§ **Try it**:
Every record below needs to be retyped exactly as it appears.

§ **Records provided**:
Lemma provisioning_kept token c s :
  provisioning c → obj s = unpaused c → provisioning (obj (exec (reconcileBody (scopeOf cluster token)) s)).
Proof.
  intros (Hd & [Hp Hk] & Hf) Hs.
  destruct (provisioning_body token s) as (c1 & Eb & Hsp & Hst & fs & Hm); [by rewrite Hs|].
  set (s1 := mkSt c1 (world s) (log s)) in *.
  assert (obj (exec (reconcileBody (scopeOf cluster token)) s) =
          obj (exec (reconcileNormal (scopeOf cluster token)) s1)) as -> by (unfold exec; by rewrite Eb).
  pose proof (reconcileNormal_meta (scopeOf cluster token) s1) as Hm1. unfold keeps in Hm1. simpl in Hm1.
  destruct (reconcileNormal_spec (scopeOf cluster token) s1) as (Hsp1 & _). simpl in Hsp1.
  rewrite Hs in Hsp, Hst, Hm. unfold provisioning, active, CredentialsSecretRef in *.
  change (obj s1) with c1 in Hm1.
  split_and!.
  - by rewrite Hm1, Hm.
  - rewrite Hm1, Hm, providing_paused. exact Hp.
  - unfold spec in Hsp1, Hsp. rewrite Hsp1, Hm1, Hm, Hsp. exact Hk.
  - apply reconcileNormal_fit. unfold fit, sound_networks. simpl. by rewrite Hsp, Hst.
Qed.

Lemma provisioning_turn c w :
  healthy w → provisioning c → let x' := turn cluster (c, w) in
  healthy x'.2 ∧ (cluster_provisioned x'.1 ∨ provisioning x'.1 ∧ budget x'.2 < budget w).
Proof.
  intros Hh Hc. destruct (turn_cases cluster c w cluster_provisioned provisioning) as (Hh' & HJ & HΦ);
    [done|apply Hc|..].
  - intros token s Hs. destruct (provisioning_body token s) as (c1 & Eb & _); [rewrite Hs; apply Hc|].
    unfold exec. rewrite Eb. apply (reconcileNormal_spends token (mkSt c1 (world s) (log s))).
  - intros token s Hhs Hs. destruct (provisioning_body token s) as (c1 & Eb & Hsp & Hst & _); [rewrite Hs; apply Hc|].
    rewrite Hs in Hsp, Hst. destruct Hc as (_ & _ & Ha & Hn).
    pose proof (reconcileNormal_reaches token (mkSt c1 (world s) (log s)) Hhs) as H.
    unfold reaches, exec, result in *. rewrite Eb. apply H; unfold sound_networks; simpl; by rewrite ?Hsp, ?Hst.
  - intros token s Hs. by eapply provisioning_kept.
  - split; [done|]. destruct HΦ as [?|Hlt]; [by left|right]. split; [|done]. by destruct HJ as [->|].
Qed.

§ **Exercise solution**:
Lemma provisioning_kept token c s :
  provisioning c → obj s = unpaused c → provisioning (obj (exec (reconcileBody (scopeOf cluster token)) s)).
Proof.
  intros (Hd & [Hp Hk] & Hf) Hs.
  destruct (provisioning_body token s) as (c1 & Eb & Hsp & Hst & fs & Hm); [by rewrite Hs|].
  set (s1 := mkSt c1 (world s) (log s)) in *.
  assert (obj (exec (reconcileBody (scopeOf cluster token)) s) =
          obj (exec (reconcileNormal (scopeOf cluster token)) s1)) as -> by (unfold exec; by rewrite Eb).
  pose proof (reconcileNormal_meta (scopeOf cluster token) s1) as Hm1. unfold keeps in Hm1. simpl in Hm1.
  destruct (reconcileNormal_spec (scopeOf cluster token) s1) as (Hsp1 & _). simpl in Hsp1.
  rewrite Hs in Hsp, Hst, Hm. unfold provisioning, active, CredentialsSecretRef in *.
  change (obj s1) with c1 in Hm1.
  split_and!.
  - by rewrite Hm1, Hm.
  - rewrite Hm1, Hm, providing_paused. exact Hp.
  - unfold spec in Hsp1, Hsp. rewrite Hsp1, Hm1, Hm, Hsp. exact Hk.
  - apply reconcileNormal_fit. unfold fit, sound_networks. simpl. by rewrite Hsp, Hst.
Qed.

Lemma provisioning_turn c w :
  healthy w → provisioning c → let x' := turn cluster (c, w) in
  healthy x'.2 ∧ (cluster_provisioned x'.1 ∨ provisioning x'.1 ∧ budget x'.2 < budget w).
Proof.
  intros Hh Hc. destruct (turn_cases cluster c w cluster_provisioned provisioning) as (Hh' & HJ & HΦ);
    [done|apply Hc|..].
  - intros token s Hs. destruct (provisioning_body token s) as (c1 & Eb & _); [rewrite Hs; apply Hc|].
    unfold exec. rewrite Eb. apply (reconcileNormal_spends token (mkSt c1 (world s) (log s))).
  - intros token s Hhs Hs. destruct (provisioning_body token s) as (c1 & Eb & Hsp & Hst & _); [rewrite Hs; apply Hc|].
    rewrite Hs in Hsp, Hst. destruct Hc as (_ & _ & Ha & Hn).
    pose proof (reconcileNormal_reaches token (mkSt c1 (world s) (log s)) Hhs) as H.
    unfold reaches, exec, result in *. rewrite Eb. apply H; unfold sound_networks; simpl; by rewrite ?Hsp, ?Hst.
  - intros token s Hs. by eapply provisioning_kept.
  - split; [done|]. destruct HΦ as [?|Hlt]; [by left|right]. split; [|done]. by destruct HJ as [->|].
Qed.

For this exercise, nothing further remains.